2) For the spliceosome pausing – a term originally coined by our group (Protein Cell. 2023, PMID: 37027487) – at the dtained introns (DI), our research delineates the upstream molecular signaling pathways that regulate DI splicing. We are dedicated to characterizing the type of introns that are prone to become DIs and addressing whether overrepresented DIs are pathogenic.
3) The dysfunction of RNA-binding proteins (RBPs) contributes to ALS pathogenesis, and many ALS mutant RBPs are stress granule (SG) components.
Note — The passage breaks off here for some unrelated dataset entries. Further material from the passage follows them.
(* ===== verification/ServiceMatcher.v ===== *)
(** The choice of a service for a session by its authority and path
    (ServiceMatcher.h, ServiceMatcher.cpp), the match entries of the
    configuration (config/Config.h) and their validation
    (config/ConfigResolver.cpp).

    [std::sort] is not stable: which of two rules with the same prefix comes first
    is not fixed.  It is a parameter of the model, with what the standard says of
    it as hypotheses ([sorts_by_length]); a theorem holds for every such sort. *)

From Stdlib Require Import Sorting.Sorted String Ascii.
From S2P Require Import Prelude.

(** ** Strings *)
(** [s.find('.')] and [s.substr(dot)] in one: the part of [s] from its first
    dot on. *)
Fixpoint fromFirstDot (s : string) : option string :=
  match s with
  | EmptyString => None
  | String c r => if Ascii.eqb c "."%char then Some s else fromFirstDot r
  end.
(** [s.substr(1)]; it throws on the empty string. *)
Definition substr1 (s : string) : option string :=
  match s with EmptyString => None | String _ r => Some r end.

(** ** Match entries *)
Inductive AuthorityMatcher :=
  | ExactAuthority (v : string)
  | WildcardAuthority (pattern : string)
  | AnyAuthority.
Inductive PathMatcher :=
  | ExactPath (v : string)
  | PrefixPath (v : string).
Record MatchEntry := ME { authority : AuthorityMatcher; path : PathMatcher }.

(** The services with their [match] entries, in the order the hash map yields
    them. *)
Abbreviation Services := (list (string * list MatchEntry)).

Record PrefixRule := PXR { prefix : string; serviceName : string }.

Record PathRuleSet := PRS { exactPaths : gmap string string; prefixPaths : list PrefixRule }.
Definition emptyRuleSet : PathRuleSet := PRS ∅ [].

Record ServiceMatcher := SM {
  exactAuthorityRules : gmap string PathRuleSet;
  wildcardAuthorityRules : gmap string PathRuleSet;
  anyAuthorityRules : PathRuleSet;
}.

(** [PathRuleSet::addRule]; [try_emplace] keeps the first service of a path. *)
Definition addRule (p : PathMatcher) (name : string) (rs : PathRuleSet) : PathRuleSet :=
  match p with
  | ExactPath v =>
      PRS (match exactPaths rs !! v with
           | Some _ => exactPaths rs
           | None => <[v := name]> (exactPaths rs)
           end) (prefixPaths rs)
  | PrefixPath v => PRS (exactPaths rs) (prefixPaths rs ++ [PXR v name])
  end.

(** The linear scan of [PathRuleSet::match]. *)
Fixpoint scanPrefixes (l : list PrefixRule) (p : string) : option string :=
  match l with
  | [] => None
  | rule :: r => if String.prefix (prefix rule) p then Some (serviceName rule) else scanPrefixes r p
  end.
Definition matchPath (rs : PathRuleSet) (p : string) : option string :=
  match exactPaths rs !! p with
  | Some name => Some name
  | None => scanPrefixes (prefixPaths rs) p
  end.

Section matcher.
Context (std_sort : list PrefixRule -> list PrefixRule).

Definition finalize (rs : PathRuleSet) : PathRuleSet :=
  PRS (exactPaths rs) (std_sort (prefixPaths rs)).

(** The [std::visit] of the constructor: one entry. *)
Definition addEntry (name : string) (e : MatchEntry) (m : ServiceMatcher) : option ServiceMatcher :=
  let add k (t : gmap string PathRuleSet) :=
    <[k := addRule (path e) name (default emptyRuleSet (t !! k))]> t in
  match authority e with
  | ExactAuthority v =>
      Some (SM (add v (exactAuthorityRules m)) (wildcardAuthorityRules m) (anyAuthorityRules m))
  | WildcardAuthority pattern =>
      suffix ← substr1 pattern;
      Some (SM (exactAuthorityRules m) (add suffix (wildcardAuthorityRules m)) (anyAuthorityRules m))
  | AnyAuthority =>
      Some (SM (exactAuthorityRules m) (wildcardAuthorityRules m)
               (addRule (path e) name (anyAuthorityRules m)))
  end.

Fixpoint addEntries (l : list (string * MatchEntry)) (m : ServiceMatcher) : option ServiceMatcher :=
  match l with
  | [] => Some m
  | (name, e) :: r => m' ← addEntry name e m; addEntries r m'
  end.

(** The two nested loops of the constructor visit these. *)
Definition entriesOf (services : Services) : list (string * MatchEntry) :=
  services ≫= fun '(name, entries) => map (pair name) entries.

(** The constructor; [None] when it throws. *)
Definition newServiceMatcher (services : Services) : option ServiceMatcher :=
  m ← addEntries (entriesOf services) (SM ∅ ∅ emptyRuleSet);
  Some (SM (finalize <$> exactAuthorityRules m) (finalize <$> wildcardAuthorityRules m)
           (finalize (anyAuthorityRules m))).
End matcher.

Definition effectivePath (p : string) : string := match p with EmptyString => "/"%string | _ => p end.

(** [std::optional::has_value] fallbacks: the first that matches. *)
Definition orElse {A} (o : option A) (k : option A) : option A :=
  match o with Some _ => o | None => k end.

Definition match_ (m : ServiceMatcher) (auth p : string) : option string :=
  let p' := effectivePath p in
  orElse (rs ← exactAuthorityRules m !! auth; matchPath rs p')
    (orElse (suffix ← fromFirstDot auth; rs ← wildcardAuthorityRules m !! suffix; matchPath rs p')
            (matchPath (anyAuthorityRules m) p')).

(** [allExactPaths]: the exact paths of all rule sets, each once. *)
Definition collect (rs : PathRuleSet) (acc : list string) : list string :=
  foldl (fun acc p => if bool_decide (p ∈ acc) then acc else acc ++ [p]) acc
        (map fst (map_to_list (exactPaths rs))).
Definition allExactPaths (m : ServiceMatcher) : list string :=
  let acc := foldl (fun acc q => collect q.2 acc) [] (map_to_list (exactAuthorityRules m)) in
  let acc := foldl (fun acc q => collect q.2 acc) acc (map_to_list (wildcardAuthorityRules m)) in
  collect (anyAuthorityRules m) acc.

(** ** Validation and resolution of the entries (ConfigResolver.cpp) *)
(** The parsed form of the configuration file has the same alternatives, plus
    the flag of [any]. *)
Inductive ParsedAuthority :=
  | ParsedExactAuthority (exact : string)
  | ParsedWildcardAuthority (wildcard : string)
  | ParsedAnyAuthority (any : bool).

Fixpoint hasStar (s : string) : bool :=
  match s with EmptyString => false | String c r => Ascii.eqb c "*"%char || hasStar r end.

(** [validateAuthority]: whether it reports no error. *)
Definition authorityValid (a : ParsedAuthority) : bool :=
  match a with
  | ParsedExactAuthority v => negb (bool_decide (v = EmptyString))
  | ParsedWildcardAuthority pat =>
      match pat with
      | String c1 (String c2 (String c3 r)) =>
          Ascii.eqb c1 "*"%char && Ascii.eqb c2 "."%char && negb (hasStar (String c3 r))
      | _ => false
      end
  | ParsedAnyAuthority b => b
  end.
(** [validatePath]: whether it reports no error. *)
Definition pathValid (p : PathMatcher) : bool :=
  match (match p with ExactPath v | PrefixPath v => v end) with
  | EmptyString => false
  | String c _ => Ascii.eqb c "/"%char
  end.
Definition resolveAuthority (a : ParsedAuthority) : AuthorityMatcher :=
  match a with
  | ParsedExactAuthority v => ExactAuthority v
  | ParsedWildcardAuthority v => WildcardAuthority v
  | ParsedAnyAuthority _ => AnyAuthority
  end.
Definition resolveMatchEntry (a : ParsedAuthority) (p : PathMatcher) : MatchEntry :=
  ME (resolveAuthority a) p.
Therefore, we aim to explore the dysregulation of SG assembly and disassembly in ALS and to understand how ALS mutant RBPs contribute to this dysregulation. By generating ALS mutant RBP knock-in (KI) animal models, which more accurately reflect the disease pathology compared to conventional transgenic overexpression approaches, we demonstrated for the first time that pathogenic SG assembly in vivo and SG misprocessing are pathogenic in mammals (Brain. 2020, PMID: 32358598). In addition, we observed that the same ALS mutation can lead to distinct disease progression in different animal species. By comparing the RNA/protein profiles of ALS models with varying disease progression, we identified a gene encoding a secreted protein that is upregulated 10 times in the KI mouse but not in the KI Bama pig ALS model. Loss-of-function of this secreted protein induces oxidative stress and accelerates the KI mouse ALS-like phenotypes. Soon, we are determined to translate our ALS research into clinical application.
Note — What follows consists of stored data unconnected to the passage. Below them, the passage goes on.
Definition noAuth : AuthConfig := mkAuthConfig false 0 [] true true false [] 0.
Definition resolveAuth (parsed : option ParsedAuthConfig) : option AuthConfig :=
  match parsed with
  | None => Some noAuth
  | Some p =>
    claim ← resolveScopes (default [] (anonymous_claim p));
    Some (mkAuthConfig (auth_enabled p) (default 0 (token_type p))
      (map (fun k => mkHmacKey (list_byte_of_string (key_id k)) (list_byte_of_string (key_secret k)))
         (default [] (hmac_keys p)))
      (default true (require_setup_token p)) (default true (allow_request_token_override p))
      (default false (strict_claims p)) claim (default 0 (max_tokens_per_message p)))
  end.

Definition mergedAuth (auth : ParsedAuthConfig) (config : ParsedConfig) : ParsedAuthConfig :=
  match max_tokens_per_message auth, (d ← service_defaults config; defaults_max_tokens_per_message d) with
  | None, Some n =>
    mkParsedAuth (auth_enabled auth) (token_type auth) (hmac_keys auth) (require_setup_token auth)
      (allow_request_token_override auth) (strict_claims auth) (anonymous_claim auth) n
  | _, _ => auth
  end.

(** ** Services *)
Record ServiceState := mkServiceState {
  compositeKeys : gset string;
  mergedCaches : gmap string ParsedCacheConfig;
  mergedAuths : gmap string ParsedAuthConfig;
}.

Definition validateServiceAuth (name : string) (svc : ParsedServiceConfig) (config : ParsedConfig)
    (auths : gmap string ParsedAuthConfig) : gmap string ParsedAuthConfig * Report :=
  match service_auth svc with
  | None => (auths, ok)
  | Some auth =>
    let merged := mergedAuth auth config in
    (emplace name merged auths, validateAuth name merged)
  end.
Lemma logging_readable : readable serializeLogging id.
Proof.
  intros [m q] [m' q'] r r' H. unfold serializeLogging in H. rewrite <-!app_comm_cons, <-!app_assoc in H.
  apply cons_eq in H as [_ H]. apply log_readable in H as [Hm H]. apply log_readable in H as [Hq H]. peel H.
  cbn in Hm, Hq. unfold id in *. by subst.
Qed.

Lemma service_readable : readable serializeService redactService.
Proof.
  intros [n x] [n' y] r r' H. unfold serializeService in H. cbn [fst snd] in H. rewrite <-?app_comm_cons, <-?app_assoc in H.
  peel H. rewrite <-!app_comm_cons in H.
  apply (readable_list _ id) in H as [Hm H]; [|apply match_readable|by intros ? ? ?]. rewrite !map_id in Hm.
  rewrite <-?app_assoc in H. apply cache_readable in H as [Hc H]. apply auth_readable in H as [Ha H].
  rewrite <-!app_comm_cons in H. apply cons_eq in H as [[= Hb] H].
  assert (Hu : sc_upstream x = sc_upstream y /\
    exists s s', (sc_upstreams x ≫= serializeUpstream "") ++ endArray :: endObject :: s =
                 (sc_upstreams y ≫= serializeUpstream "") ++ endArray :: endObject :: s' /\ s = r /\ s' = r').
  { destruct (sc_upstream x) as [u|], (sc_upstream y) as [u'|]; cbn [app] in H; rewrite <-?app_assoc in H.
    - apply upstream_readable in H as [Hu H]. flat H. apply cons_eq in H as [_ H]. split; [by unfold id in Hu; subst|].
      by exists r, r'.
    - discriminate H.
    - discriminate H.
    - flat H. apply cons_eq in H as [_ H]. split; [done|]. by exists r, r'. }
  destruct Hu as (Hu & s & s' & Hus & -> & ->).
  apply (readable_list _ id) in Hus as [Hus Hr]; [|apply upstream_readable|by intros ? ? ?]. rewrite !map_id in Hus.
  peel Hr. split; [|done]. unfold redactService. cbn. unfold id in Hc. by rewrite Hm, Hc, Ha, Hb, Hu, Hus; congruence.
Qed.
4) TCF7L2 was first found by our team, using mouse-forward genetics, to be involved in mammal vocalization (Mol Psychiatry. 2023, PMID: 36782064). We are committed to identifying the downstream genes regulated by TCF7L2 that mediate their role in mammal vocalization. Given that autism-associated TCF7L2 mutant mice display severe ultrasonic vocalization impairment, we are interested in uncovering the role of TCF7L2 in the evolution of human language. The Tsinghua University Nonhuman Primate Research Center (THU-NPRC) was established in 2021 with a focus on the common marmoset, a highly vocal and social New World primate species. Marmosets are nonhuman primates that can be genetically manipulated, and their relatively high reproduction rates make them extremely attractive animal models for diseases. Therefore, we plan to generate marmoset carrying TCF7L2 autism-associated mutation by base-editing approach and study their vocalization complexity together with their social abilities. Moreover, we are excited to express wildtype TCF7L2 using an AAV-mediated gene delivery approach in mutant marmoset brains. This approach shows great promise in rescuing the mutant phenotypes and developing therapeutics for autism patients carrying the TCF7L2 mutations.